* THE TASK: All lines of the listing below are to be printed again exactly.
-------- DATASET ENTRIES
(* ===== verification/ToolExec.v ===== *)
(** * ToolExec: the tool registry and the execution pipeline

    [src/tools/registry.rs] (which tools there are and which names are protected),
    [src/tools/execute.rs] (look up, coerce, validate, run, sanitize, wrap) and the
    approval types of [src/tools/tool.rs].  A tool's own code is the field
    [tool_execute]; [None] is the expiry of its timeout. *)

From stdpp Require Import sorting.
From S2P Require Import Prelude Text TextSearch Provider ReplyText F64 LeakDetector Sanitizer.
From S2P Require Import Validator SafetyLayer ToolParams Redaction.

(** ** Approval *)

Inductive ApprovalRequirement : Type := Never | UnlessAutoApproved | Always.

Definition is_required (r : ApprovalRequirement) : bool :=
  match r with Never => false | _ => true end.

Inductive ApprovalContext : Type := Autonomous (allowed_tools : gset string).

Definition autonomous : ApprovalContext := Autonomous ∅.
Definition autonomous_with_tools (tools : list string) : ApprovalContext :=
  Autonomous (list_to_set tools).

Definition approval_is_blocked (ctx : ApprovalContext) (tool_name : string)
    (_ : ApprovalRequirement) : bool :=
  match ctx with Autonomous allowed => negb (bool_decide (tool_name ∈ allowed)) end.

Definition is_blocked_or_default (ctx : option ApprovalContext) (tool_name : string)
    (requirement : ApprovalRequirement) : bool :=
  match ctx with
  | Some ctx => approval_is_blocked ctx tool_name requirement
  | None => is_required requirement
  end.

(** ** Tools *)

Inductive ToolDomain : Type := Orchestrator | Container.

#[export] Instance ToolDomain_eq_dec : EqDecision ToolDomain.
Proof. solve_decision. Defined.

Section tools.
  Context {JobCtx : Type}.

Record Tool : Type := mkTool {
  tool_name : string;
  tool_description : string;
  parameters_schema : Json;
  discovery_schema : Json;
  has_discovery_summary : bool;
  tool_execute : Json -> JobCtx -> option (Result string Json);
  requires_approval : Json -> ApprovalRequirement;
  execution_timeout : Z;
  domain : ToolDomain;
  sensitive_params : list string
}.

(** [tool.schema()] as the definition sent to the model. *)
Definition tool_definition (t : Tool) : ToolDefinition :=
  let has_discovery_hint :=
    has_discovery_summary t || negb (json_eqb (discovery_schema t) (parameters_schema t)) in
  let description :=
    if has_discovery_hint then
      cat [tool_description t; " (call tool_info(name: "; dq_str; tool_name t; dq_str; ", detail: ";
           dq_str; "summary"; dq_str; ") for rules/examples or detail: "; dq_str; "schema"; dq_str;
           " for the full discovery schema)"]
    else tool_description t in
  mkToolDefinition (tool_name t) description (parameters_schema t).

(** ** Registry *)

Definition PROTECTED_TOOL_NAMES : list string :=
  ["echo"; "time"; "json"; "http"; "shell"; "read_file"; "write_file"; "list_dir"; "apply_patch";
   "memory_search"; "memory_write"; "memory_read"; "memory_tree"; "create_job"; "list_jobs";
   "job_status"; "cancel_job"; "build_software"; "tool_search"; "tool_install"; "tool_auth";
   "tool_activate"; "tool_list"; "tool_remove"; "routine_create"; "routine_list"; "routine_update";
   "routine_delete"; "routine_fire"; "routine_history"; "event_emit"; "skill_list"; "skill_search";
   "skill_install"; "skill_remove"; "message"; "web_fetch"; "restart"; "image_generate"; "image_edit";
   "image_analyze"; "tool_info"].

(** The handles to the credentials, the rate limiter and the message tool are left out. *)
Record ToolRegistry : Type := mkRegistry {
  tools : gmap string Tool;
  builtin_names : gset string
}.

Definition registry_new : ToolRegistry := mkRegistry ∅ ∅.

Definition register (t : Tool) (r : ToolRegistry) : ToolRegistry :=
  if bool_decide (tool_name t ∈ PROTECTED_TOOL_NAMES ∧ tool_name t ∈ builtin_names r) then r
  else mkRegistry (<[tool_name t := t]> (tools r)) (builtin_names r).

(** [tools_lock] and [names_lock] say whether [try_write] got the locks. *)
Definition register_sync (tools_lock names_lock : bool) (t : Tool) (r : ToolRegistry) : ToolRegistry :=
  if tools_lock then
    mkRegistry (<[tool_name t := t]> (tools r))
      (if names_lock then {[tool_name t]} ∪ builtin_names r else builtin_names r)
  else r.

Definition unregister (n : string) (r : ToolRegistry) : ToolRegistry :=
  mkRegistry (delete n (tools r)) (builtin_names r).

Definition registry_get (n : string) (r : ToolRegistry) : option Tool := tools r !! n.

Definition retain_only (names : list string) (r : ToolRegistry) : ToolRegistry :=
  match names with
  | [] => r
  | _ => mkRegistry (base.filter (fun kv => kv.1 ∈ names) (tools r)) (builtin_names r)
  end.

(** The software builder: the development tools at startup, then [build_software] by the
    way of dynamic tools. *)
Definition register_builder_tool (dev_tools : list Tool) (build_software : Tool) (r : ToolRegistry)
    : ToolRegistry :=
  register build_software (foldl (fun r t => register_sync true true t r) r dev_tools).

Definition string_le (a b : string) : Prop := String.leb a b = true.
#[export] Instance string_le_dec : RelDecision string_le.
Proof. intros a b. unfold string_le. apply _. Defined.

Definition def_le (a b : ToolDefinition) : Prop := string_le (td_name a) (td_name b).
#[export] Instance def_le_dec : RelDecision def_le.
Proof. intros a b. unfold def_le. apply _. Defined.

(** [values] is the iteration of the map, in an order that is not specified. *)
Definition tool_definitions (values : gmap string Tool -> list Tool) (r : ToolRegistry)
    : list ToolDefinition :=
  merge_sort def_le (tool_definition <$> values (tools r)).

Definition tool_definitions_for (names : list string) (r : ToolRegistry) : list ToolDefinition :=
  omap (fun n => tool_definition <$> (tools r !! n)) names.

Definition tool_definitions_for_domain (values : gmap string Tool -> list Tool) (d : ToolDomain)
    (r : ToolRegistry) : list ToolDefinition :=
  tool_definition <$> base.filter (fun t => domain t = d) (values (tools r)).

Definition visible_without_approval (deny : list string) (t : Tool) : bool :=
  negb (bool_decide (tool_name t ∈ deny)) &&
  match requires_approval t (JObject []) with Never => true | _ => false end.

Definition tool_definitions_excluding (values : gmap string Tool -> list Tool) (deny : list string)
    (r : ToolRegistry) : list ToolDefinition :=
  merge_sort def_le
    (tool_definition <$> List.filter (visible_without_approval deny) (values (tools r))).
----------------
* SOLUTION TO THIS PROBLEM:
(* ===== verification/ToolExec.v ===== *)
(** * ToolExec: the tool registry and the execution pipeline

    [src/tools/registry.rs] (which tools there are and which names are protected),
    [src/tools/execute.rs] (look up, coerce, validate, run, sanitize, wrap) and the
    approval types of [src/tools/tool.rs].  A tool's own code is the field
    [tool_execute]; [None] is the expiry of its timeout. *)

From stdpp Require Import sorting.
From S2P Require Import Prelude Text TextSearch Provider ReplyText F64 LeakDetector Sanitizer.
From S2P Require Import Validator SafetyLayer ToolParams Redaction.

(** ** Approval *)

Inductive ApprovalRequirement : Type := Never | UnlessAutoApproved | Always.

Definition is_required (r : ApprovalRequirement) : bool :=
  match r with Never => false | _ => true end.

Inductive ApprovalContext : Type := Autonomous (allowed_tools : gset string).

Definition autonomous : ApprovalContext := Autonomous ∅.
Definition autonomous_with_tools (tools : list string) : ApprovalContext :=
  Autonomous (list_to_set tools).

Definition approval_is_blocked (ctx : ApprovalContext) (tool_name : string)
    (_ : ApprovalRequirement) : bool :=
  match ctx with Autonomous allowed => negb (bool_decide (tool_name ∈ allowed)) end.

Definition is_blocked_or_default (ctx : option ApprovalContext) (tool_name : string)
    (requirement : ApprovalRequirement) : bool :=
  match ctx with
  | Some ctx => approval_is_blocked ctx tool_name requirement
  | None => is_required requirement
  end.

(** ** Tools *)

Inductive ToolDomain : Type := Orchestrator | Container.

#[export] Instance ToolDomain_eq_dec : EqDecision ToolDomain.
Proof. solve_decision. Defined.

Section tools.
  Context {JobCtx : Type}.

Record Tool : Type := mkTool {
  tool_name : string;
  tool_description : string;
  parameters_schema : Json;
  discovery_schema : Json;
  has_discovery_summary : bool;
  tool_execute : Json -> JobCtx -> option (Result string Json);
  requires_approval : Json -> ApprovalRequirement;
  execution_timeout : Z;
  domain : ToolDomain;
  sensitive_params : list string
}.

(** [tool.schema()] as the definition sent to the model. *)
Definition tool_definition (t : Tool) : ToolDefinition :=
  let has_discovery_hint :=
    has_discovery_summary t || negb (json_eqb (discovery_schema t) (parameters_schema t)) in
  let description :=
    if has_discovery_hint then
      cat [tool_description t; " (call tool_info(name: "; dq_str; tool_name t; dq_str; ", detail: ";
           dq_str; "summary"; dq_str; ") for rules/examples or detail: "; dq_str; "schema"; dq_str;
           " for the full discovery schema)"]
    else tool_description t in
  mkToolDefinition (tool_name t) description (parameters_schema t).

(** ** Registry *)

Definition PROTECTED_TOOL_NAMES : list string :=
  ["echo"; "time"; "json"; "http"; "shell"; "read_file"; "write_file"; "list_dir"; "apply_patch";
   "memory_search"; "memory_write"; "memory_read"; "memory_tree"; "create_job"; "list_jobs";
   "job_status"; "cancel_job"; "build_software"; "tool_search"; "tool_install"; "tool_auth";
   "tool_activate"; "tool_list"; "tool_remove"; "routine_create"; "routine_list"; "routine_update";
   "routine_delete"; "routine_fire"; "routine_history"; "event_emit"; "skill_list"; "skill_search";
   "skill_install"; "skill_remove"; "message"; "web_fetch"; "restart"; "image_generate"; "image_edit";
   "image_analyze"; "tool_info"].

(** The handles to the credentials, the rate limiter and the message tool are left out. *)
Record ToolRegistry : Type := mkRegistry {
  tools : gmap string Tool;
  builtin_names : gset string
}.

Definition registry_new : ToolRegistry := mkRegistry ∅ ∅.

Definition register (t : Tool) (r : ToolRegistry) : ToolRegistry :=
  if bool_decide (tool_name t ∈ PROTECTED_TOOL_NAMES ∧ tool_name t ∈ builtin_names r) then r
  else mkRegistry (<[tool_name t := t]> (tools r)) (builtin_names r).

(** [tools_lock] and [names_lock] say whether [try_write] got the locks. *)
Definition register_sync (tools_lock names_lock : bool) (t : Tool) (r : ToolRegistry) : ToolRegistry :=
  if tools_lock then
    mkRegistry (<[tool_name t := t]> (tools r))
      (if names_lock then {[tool_name t]} ∪ builtin_names r else builtin_names r)
  else r.

Definition unregister (n : string) (r : ToolRegistry) : ToolRegistry :=
  mkRegistry (delete n (tools r)) (builtin_names r).

Definition registry_get (n : string) (r : ToolRegistry) : option Tool := tools r !! n.

Definition retain_only (names : list string) (r : ToolRegistry) : ToolRegistry :=
  match names with
  | [] => r
  | _ => mkRegistry (base.filter (fun kv => kv.1 ∈ names) (tools r)) (builtin_names r)
  end.

(** The software builder: the development tools at startup, then [build_software] by the
    way of dynamic tools. *)
Definition register_builder_tool (dev_tools : list Tool) (build_software : Tool) (r : ToolRegistry)
    : ToolRegistry :=
  register build_software (foldl (fun r t => register_sync true true t r) r dev_tools).

Definition string_le (a b : string) : Prop := String.leb a b = true.
#[export] Instance string_le_dec : RelDecision string_le.
Proof. intros a b. unfold string_le. apply _. Defined.

Definition def_le (a b : ToolDefinition) : Prop := string_le (td_name a) (td_name b).
#[export] Instance def_le_dec : RelDecision def_le.
Proof. intros a b. unfold def_le. apply _. Defined.

(** [values] is the iteration of the map, in an order that is not specified. *)
Definition tool_definitions (values : gmap string Tool -> list Tool) (r : ToolRegistry)
    : list ToolDefinition :=
  merge_sort def_le (tool_definition <$> values (tools r)).

Definition tool_definitions_for (names : list string) (r : ToolRegistry) : list ToolDefinition :=
  omap (fun n => tool_definition <$> (tools r !! n)) names.

Definition tool_definitions_for_domain (values : gmap string Tool -> list Tool) (d : ToolDomain)
    (r : ToolRegistry) : list ToolDefinition :=
  tool_definition <$> base.filter (fun t => domain t = d) (values (tools r)).

Definition visible_without_approval (deny : list string) (t : Tool) : bool :=
  negb (bool_decide (tool_name t ∈ deny)) &&
  match requires_approval t (JObject []) with Never => true | _ => false end.

Definition tool_definitions_excluding (values : gmap string Tool -> list Tool) (deny : list string)
    (r : ToolRegistry) : list ToolDefinition :=
  merge_sort def_le
    (tool_definition <$> List.filter (visible_without_approval deny) (values (tools r))).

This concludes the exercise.